● TASK BRIEF: Begin at the line containing "unfold BuildCandidates in" in the entries below and end at the line containing "apply list_elem_of_fmap in Hroute"; transcribe that range exactly and nothing outside it.

+-------+

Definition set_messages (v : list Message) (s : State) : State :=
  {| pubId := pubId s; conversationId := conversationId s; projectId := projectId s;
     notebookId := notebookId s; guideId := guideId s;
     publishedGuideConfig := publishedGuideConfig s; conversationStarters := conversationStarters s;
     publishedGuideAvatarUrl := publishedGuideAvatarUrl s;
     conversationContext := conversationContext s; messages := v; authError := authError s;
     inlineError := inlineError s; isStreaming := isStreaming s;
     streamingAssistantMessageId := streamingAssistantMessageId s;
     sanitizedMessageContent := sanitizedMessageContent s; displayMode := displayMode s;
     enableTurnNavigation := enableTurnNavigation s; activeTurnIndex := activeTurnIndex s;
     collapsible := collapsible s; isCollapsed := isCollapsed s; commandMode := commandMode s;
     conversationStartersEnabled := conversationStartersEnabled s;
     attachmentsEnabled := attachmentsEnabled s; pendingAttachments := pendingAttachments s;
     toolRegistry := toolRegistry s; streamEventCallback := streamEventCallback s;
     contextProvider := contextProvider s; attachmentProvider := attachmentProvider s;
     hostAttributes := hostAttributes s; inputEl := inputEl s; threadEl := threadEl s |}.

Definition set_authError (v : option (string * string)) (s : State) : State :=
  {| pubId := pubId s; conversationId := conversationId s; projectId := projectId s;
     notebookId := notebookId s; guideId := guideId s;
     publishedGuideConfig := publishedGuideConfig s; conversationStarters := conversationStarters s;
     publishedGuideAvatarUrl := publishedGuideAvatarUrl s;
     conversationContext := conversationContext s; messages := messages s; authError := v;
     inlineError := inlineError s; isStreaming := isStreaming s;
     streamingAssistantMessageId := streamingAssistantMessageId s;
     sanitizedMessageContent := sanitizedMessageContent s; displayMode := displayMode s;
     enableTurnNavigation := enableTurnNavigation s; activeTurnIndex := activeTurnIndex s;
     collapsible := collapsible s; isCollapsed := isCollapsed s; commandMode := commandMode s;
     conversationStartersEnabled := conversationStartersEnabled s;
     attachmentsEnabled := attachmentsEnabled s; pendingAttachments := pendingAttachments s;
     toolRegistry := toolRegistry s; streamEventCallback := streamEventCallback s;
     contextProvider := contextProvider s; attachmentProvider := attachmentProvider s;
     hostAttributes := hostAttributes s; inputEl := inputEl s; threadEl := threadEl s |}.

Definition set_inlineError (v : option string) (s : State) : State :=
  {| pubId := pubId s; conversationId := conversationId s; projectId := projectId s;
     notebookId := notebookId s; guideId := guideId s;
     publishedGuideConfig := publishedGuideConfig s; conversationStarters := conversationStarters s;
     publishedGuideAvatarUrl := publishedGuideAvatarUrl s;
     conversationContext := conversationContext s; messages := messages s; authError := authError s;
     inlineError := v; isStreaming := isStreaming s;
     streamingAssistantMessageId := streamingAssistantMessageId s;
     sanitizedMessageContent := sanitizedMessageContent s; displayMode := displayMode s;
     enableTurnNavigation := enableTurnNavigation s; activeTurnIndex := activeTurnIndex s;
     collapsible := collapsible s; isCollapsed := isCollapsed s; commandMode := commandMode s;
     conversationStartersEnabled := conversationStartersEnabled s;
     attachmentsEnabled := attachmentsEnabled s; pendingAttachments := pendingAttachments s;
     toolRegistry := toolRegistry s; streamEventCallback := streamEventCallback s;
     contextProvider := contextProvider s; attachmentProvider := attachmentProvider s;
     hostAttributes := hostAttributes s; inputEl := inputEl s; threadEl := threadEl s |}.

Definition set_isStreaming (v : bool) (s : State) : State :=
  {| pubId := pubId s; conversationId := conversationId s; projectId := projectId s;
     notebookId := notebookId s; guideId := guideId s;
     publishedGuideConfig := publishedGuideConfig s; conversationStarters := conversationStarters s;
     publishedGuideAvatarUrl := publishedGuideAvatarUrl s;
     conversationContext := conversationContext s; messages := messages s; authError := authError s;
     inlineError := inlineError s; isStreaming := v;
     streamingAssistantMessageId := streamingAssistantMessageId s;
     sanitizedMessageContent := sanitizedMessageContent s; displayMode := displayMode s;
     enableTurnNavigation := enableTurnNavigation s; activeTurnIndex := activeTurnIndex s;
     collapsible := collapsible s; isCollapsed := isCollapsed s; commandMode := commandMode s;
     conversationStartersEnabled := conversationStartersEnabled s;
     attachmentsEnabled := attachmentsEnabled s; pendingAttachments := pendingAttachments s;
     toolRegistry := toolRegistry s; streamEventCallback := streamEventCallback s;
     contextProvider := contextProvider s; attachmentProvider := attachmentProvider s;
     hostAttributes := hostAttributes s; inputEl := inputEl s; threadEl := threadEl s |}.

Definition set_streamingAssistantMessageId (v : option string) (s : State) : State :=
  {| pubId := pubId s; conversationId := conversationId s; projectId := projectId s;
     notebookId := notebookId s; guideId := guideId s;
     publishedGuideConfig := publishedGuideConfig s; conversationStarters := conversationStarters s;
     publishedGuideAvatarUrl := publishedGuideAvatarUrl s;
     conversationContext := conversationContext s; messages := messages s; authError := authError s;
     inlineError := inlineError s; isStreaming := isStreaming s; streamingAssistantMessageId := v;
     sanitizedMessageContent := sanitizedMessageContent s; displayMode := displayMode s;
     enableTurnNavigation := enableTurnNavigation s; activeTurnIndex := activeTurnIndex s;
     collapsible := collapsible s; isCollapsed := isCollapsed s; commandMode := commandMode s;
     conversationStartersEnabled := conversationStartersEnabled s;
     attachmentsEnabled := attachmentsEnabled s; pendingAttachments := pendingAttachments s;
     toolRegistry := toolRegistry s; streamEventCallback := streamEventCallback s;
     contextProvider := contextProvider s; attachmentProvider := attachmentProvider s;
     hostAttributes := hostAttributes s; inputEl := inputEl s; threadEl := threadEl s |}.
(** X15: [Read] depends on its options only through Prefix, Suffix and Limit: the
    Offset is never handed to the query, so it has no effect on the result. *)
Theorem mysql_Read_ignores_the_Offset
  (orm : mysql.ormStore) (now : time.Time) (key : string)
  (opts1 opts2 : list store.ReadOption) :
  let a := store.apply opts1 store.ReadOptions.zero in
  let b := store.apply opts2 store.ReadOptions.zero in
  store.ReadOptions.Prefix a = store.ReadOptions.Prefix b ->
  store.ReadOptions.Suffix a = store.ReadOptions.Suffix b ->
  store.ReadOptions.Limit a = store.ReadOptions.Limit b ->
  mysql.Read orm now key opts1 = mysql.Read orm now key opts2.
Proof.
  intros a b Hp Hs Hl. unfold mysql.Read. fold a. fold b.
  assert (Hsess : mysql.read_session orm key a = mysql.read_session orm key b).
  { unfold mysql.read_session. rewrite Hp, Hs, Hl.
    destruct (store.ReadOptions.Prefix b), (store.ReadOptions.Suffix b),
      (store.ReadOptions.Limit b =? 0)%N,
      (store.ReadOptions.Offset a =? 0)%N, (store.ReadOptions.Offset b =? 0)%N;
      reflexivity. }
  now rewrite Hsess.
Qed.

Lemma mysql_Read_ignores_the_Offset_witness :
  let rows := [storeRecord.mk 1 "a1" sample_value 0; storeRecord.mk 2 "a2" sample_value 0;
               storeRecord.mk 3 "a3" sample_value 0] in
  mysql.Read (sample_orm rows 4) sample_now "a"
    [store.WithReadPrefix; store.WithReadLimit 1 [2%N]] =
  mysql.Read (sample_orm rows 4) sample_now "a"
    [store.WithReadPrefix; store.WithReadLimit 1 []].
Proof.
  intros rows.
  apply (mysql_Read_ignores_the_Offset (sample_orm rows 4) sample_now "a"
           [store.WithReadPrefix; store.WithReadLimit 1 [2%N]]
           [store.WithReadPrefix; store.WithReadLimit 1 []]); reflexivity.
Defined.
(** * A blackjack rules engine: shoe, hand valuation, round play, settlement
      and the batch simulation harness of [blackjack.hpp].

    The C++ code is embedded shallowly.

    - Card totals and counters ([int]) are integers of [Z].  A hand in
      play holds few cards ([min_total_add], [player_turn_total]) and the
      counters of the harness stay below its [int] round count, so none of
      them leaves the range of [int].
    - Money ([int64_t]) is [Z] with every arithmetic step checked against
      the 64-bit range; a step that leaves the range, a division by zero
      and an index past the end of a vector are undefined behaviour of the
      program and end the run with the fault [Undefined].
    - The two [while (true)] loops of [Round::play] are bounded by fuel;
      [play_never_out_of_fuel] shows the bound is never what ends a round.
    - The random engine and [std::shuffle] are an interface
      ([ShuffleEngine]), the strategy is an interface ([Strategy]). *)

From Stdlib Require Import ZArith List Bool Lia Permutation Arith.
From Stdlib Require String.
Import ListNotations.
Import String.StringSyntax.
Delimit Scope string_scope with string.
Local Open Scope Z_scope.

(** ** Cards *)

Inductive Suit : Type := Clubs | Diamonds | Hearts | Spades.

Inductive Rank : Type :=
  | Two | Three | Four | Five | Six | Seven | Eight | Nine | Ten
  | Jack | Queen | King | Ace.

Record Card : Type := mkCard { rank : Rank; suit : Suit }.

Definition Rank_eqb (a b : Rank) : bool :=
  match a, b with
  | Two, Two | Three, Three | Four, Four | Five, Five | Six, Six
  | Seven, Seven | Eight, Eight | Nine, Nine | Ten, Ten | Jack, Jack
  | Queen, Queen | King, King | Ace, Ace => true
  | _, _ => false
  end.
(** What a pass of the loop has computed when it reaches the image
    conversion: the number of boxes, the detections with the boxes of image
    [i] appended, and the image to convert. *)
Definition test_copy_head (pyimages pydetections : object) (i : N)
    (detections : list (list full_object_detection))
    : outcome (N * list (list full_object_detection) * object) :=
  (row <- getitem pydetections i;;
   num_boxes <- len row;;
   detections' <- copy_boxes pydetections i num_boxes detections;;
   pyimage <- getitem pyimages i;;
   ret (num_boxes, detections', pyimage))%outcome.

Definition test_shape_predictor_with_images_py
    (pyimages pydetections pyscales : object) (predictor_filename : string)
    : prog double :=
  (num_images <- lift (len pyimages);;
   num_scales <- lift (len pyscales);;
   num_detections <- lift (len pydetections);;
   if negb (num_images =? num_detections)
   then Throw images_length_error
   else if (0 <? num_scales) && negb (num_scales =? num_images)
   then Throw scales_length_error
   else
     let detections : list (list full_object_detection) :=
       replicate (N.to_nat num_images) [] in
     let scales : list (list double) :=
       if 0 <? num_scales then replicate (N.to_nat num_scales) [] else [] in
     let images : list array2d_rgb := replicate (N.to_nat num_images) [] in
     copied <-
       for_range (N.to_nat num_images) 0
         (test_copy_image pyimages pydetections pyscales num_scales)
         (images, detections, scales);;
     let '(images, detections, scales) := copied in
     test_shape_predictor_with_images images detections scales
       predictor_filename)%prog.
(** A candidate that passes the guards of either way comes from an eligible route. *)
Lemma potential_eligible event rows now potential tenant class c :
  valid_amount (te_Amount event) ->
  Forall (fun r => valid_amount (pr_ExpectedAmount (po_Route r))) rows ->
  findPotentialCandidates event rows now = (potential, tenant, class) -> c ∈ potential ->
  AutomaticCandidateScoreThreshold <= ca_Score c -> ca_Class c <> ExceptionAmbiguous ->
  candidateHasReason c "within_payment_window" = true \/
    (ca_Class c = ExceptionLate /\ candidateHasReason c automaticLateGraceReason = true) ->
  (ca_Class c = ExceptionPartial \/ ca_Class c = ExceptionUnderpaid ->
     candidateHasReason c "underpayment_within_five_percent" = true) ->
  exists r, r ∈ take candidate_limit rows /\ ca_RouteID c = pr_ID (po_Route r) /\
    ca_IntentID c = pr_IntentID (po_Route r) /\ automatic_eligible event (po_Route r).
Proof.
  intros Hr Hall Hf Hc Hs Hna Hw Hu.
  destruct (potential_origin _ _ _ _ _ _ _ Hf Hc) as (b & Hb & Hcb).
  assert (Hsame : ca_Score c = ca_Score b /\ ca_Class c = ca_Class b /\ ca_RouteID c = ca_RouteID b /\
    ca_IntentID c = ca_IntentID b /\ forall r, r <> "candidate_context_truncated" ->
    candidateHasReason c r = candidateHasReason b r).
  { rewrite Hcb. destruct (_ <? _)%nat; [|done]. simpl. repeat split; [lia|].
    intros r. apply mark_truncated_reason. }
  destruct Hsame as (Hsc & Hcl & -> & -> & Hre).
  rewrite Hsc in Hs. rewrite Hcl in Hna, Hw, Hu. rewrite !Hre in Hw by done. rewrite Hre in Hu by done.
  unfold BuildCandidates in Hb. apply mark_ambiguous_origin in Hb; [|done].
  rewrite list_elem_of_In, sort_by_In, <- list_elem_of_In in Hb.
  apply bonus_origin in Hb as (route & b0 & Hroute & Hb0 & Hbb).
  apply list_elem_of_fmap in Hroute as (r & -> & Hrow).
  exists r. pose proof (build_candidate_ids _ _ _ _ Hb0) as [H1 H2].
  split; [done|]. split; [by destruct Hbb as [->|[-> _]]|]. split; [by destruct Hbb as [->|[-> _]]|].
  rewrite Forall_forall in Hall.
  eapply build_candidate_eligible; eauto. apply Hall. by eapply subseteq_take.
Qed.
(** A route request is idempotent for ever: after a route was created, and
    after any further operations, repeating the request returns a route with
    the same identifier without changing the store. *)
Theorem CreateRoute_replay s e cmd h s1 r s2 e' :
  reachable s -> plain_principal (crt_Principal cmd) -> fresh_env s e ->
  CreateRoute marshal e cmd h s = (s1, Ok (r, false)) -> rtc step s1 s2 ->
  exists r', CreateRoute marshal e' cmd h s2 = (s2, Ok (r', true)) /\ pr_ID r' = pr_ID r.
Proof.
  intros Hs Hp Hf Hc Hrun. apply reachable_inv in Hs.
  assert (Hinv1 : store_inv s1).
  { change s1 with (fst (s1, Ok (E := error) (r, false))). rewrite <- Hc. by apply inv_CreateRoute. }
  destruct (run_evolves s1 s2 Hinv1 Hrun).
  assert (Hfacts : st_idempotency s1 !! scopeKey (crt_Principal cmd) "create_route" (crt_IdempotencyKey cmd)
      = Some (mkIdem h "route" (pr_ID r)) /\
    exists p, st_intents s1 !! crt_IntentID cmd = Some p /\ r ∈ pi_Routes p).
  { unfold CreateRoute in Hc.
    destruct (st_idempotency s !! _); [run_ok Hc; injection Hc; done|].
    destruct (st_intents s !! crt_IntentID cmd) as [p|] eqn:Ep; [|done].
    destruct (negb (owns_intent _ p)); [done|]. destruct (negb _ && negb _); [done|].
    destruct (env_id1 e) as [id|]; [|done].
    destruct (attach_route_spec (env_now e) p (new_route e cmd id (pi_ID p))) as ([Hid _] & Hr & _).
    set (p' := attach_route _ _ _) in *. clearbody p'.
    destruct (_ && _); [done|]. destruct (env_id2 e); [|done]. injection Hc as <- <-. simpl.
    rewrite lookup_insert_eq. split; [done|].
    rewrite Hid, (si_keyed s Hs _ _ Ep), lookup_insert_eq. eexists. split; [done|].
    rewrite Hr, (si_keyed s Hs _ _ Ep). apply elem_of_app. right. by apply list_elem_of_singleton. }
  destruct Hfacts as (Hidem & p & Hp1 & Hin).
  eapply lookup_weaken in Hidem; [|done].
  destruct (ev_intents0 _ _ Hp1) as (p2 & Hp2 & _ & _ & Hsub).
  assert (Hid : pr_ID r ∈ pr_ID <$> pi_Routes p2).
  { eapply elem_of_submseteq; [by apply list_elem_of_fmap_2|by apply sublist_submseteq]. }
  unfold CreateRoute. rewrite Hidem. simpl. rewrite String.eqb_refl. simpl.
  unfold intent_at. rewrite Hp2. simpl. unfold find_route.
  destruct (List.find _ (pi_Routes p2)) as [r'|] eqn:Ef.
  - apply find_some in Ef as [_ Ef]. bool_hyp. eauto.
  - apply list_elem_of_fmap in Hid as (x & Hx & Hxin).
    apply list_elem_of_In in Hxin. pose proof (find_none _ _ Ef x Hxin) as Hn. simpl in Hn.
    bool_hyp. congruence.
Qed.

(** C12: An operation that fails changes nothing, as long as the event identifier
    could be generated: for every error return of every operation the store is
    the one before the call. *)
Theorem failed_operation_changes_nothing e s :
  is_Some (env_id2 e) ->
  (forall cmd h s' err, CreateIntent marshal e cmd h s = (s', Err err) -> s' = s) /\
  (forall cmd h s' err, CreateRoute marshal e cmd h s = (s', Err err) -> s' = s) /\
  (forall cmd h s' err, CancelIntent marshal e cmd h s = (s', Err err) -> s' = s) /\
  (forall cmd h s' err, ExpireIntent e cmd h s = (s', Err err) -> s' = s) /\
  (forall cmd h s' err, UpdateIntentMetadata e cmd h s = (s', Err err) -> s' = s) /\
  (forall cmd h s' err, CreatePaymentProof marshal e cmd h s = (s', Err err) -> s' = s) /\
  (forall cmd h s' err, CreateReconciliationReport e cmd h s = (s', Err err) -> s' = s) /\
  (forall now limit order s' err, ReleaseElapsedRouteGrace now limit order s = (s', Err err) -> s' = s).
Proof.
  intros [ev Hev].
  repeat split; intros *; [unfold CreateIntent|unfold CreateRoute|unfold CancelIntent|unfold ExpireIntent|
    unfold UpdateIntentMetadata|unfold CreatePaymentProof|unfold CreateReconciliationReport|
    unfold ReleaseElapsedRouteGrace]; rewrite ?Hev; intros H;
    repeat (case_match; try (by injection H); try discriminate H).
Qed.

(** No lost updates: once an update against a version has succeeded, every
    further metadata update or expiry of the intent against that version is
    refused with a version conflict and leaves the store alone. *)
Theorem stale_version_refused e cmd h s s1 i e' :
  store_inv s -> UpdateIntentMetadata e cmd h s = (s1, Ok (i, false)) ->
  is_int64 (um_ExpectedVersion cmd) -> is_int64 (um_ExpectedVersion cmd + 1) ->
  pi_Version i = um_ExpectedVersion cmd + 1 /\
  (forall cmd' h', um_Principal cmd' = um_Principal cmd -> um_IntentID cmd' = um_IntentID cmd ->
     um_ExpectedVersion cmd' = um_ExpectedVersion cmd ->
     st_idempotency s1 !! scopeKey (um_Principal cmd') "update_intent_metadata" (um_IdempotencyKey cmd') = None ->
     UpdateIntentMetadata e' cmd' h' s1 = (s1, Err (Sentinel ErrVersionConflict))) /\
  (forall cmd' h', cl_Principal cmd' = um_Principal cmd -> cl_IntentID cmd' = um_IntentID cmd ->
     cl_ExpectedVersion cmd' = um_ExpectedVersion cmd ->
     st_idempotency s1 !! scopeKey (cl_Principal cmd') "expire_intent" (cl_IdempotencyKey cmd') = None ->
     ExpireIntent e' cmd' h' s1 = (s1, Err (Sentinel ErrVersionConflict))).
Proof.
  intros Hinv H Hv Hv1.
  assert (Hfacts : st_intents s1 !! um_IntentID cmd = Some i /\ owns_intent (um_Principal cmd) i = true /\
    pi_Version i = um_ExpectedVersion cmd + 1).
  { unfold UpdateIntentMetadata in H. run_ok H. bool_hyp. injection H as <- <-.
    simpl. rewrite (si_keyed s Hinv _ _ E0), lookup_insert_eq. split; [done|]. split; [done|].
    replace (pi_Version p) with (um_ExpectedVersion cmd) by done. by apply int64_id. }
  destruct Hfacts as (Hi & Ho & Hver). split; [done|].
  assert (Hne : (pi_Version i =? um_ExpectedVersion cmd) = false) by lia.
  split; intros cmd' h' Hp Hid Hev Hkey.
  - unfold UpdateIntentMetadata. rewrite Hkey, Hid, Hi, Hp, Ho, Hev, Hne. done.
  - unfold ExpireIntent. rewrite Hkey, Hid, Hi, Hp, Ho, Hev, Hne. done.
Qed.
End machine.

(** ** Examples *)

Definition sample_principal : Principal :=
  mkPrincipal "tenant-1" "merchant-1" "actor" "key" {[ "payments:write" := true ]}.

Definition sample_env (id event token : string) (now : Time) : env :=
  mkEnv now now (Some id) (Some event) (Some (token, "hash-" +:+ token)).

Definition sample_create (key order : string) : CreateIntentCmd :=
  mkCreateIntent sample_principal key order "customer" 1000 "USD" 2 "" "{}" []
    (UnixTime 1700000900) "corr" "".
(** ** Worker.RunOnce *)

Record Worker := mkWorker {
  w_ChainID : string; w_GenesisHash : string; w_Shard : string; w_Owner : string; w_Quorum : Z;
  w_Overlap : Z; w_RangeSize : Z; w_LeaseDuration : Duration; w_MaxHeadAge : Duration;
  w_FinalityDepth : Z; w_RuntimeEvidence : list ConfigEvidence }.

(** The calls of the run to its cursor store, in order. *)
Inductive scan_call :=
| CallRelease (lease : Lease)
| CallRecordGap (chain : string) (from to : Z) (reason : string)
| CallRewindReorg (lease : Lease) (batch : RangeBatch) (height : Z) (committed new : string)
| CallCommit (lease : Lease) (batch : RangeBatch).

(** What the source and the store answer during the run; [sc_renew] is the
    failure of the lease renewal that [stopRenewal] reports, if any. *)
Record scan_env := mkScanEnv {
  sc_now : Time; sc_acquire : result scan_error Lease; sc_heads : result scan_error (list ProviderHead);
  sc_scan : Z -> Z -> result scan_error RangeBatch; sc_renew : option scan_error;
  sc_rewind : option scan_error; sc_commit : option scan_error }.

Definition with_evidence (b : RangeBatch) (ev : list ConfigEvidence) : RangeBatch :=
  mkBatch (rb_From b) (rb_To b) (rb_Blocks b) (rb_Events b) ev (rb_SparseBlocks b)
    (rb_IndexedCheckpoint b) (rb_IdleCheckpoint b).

+-------+

● WRITTEN SOLUTION:
  unfold BuildCandidates in Hb. apply mark_ambiguous_origin in Hb; [|done].
  rewrite list_elem_of_In, sort_by_In, <- list_elem_of_In in Hb.
  apply bonus_origin in Hb as (route & b0 & Hroute & Hb0 & Hbb).
  apply list_elem_of_fmap in Hroute as (r & -> & Hrow).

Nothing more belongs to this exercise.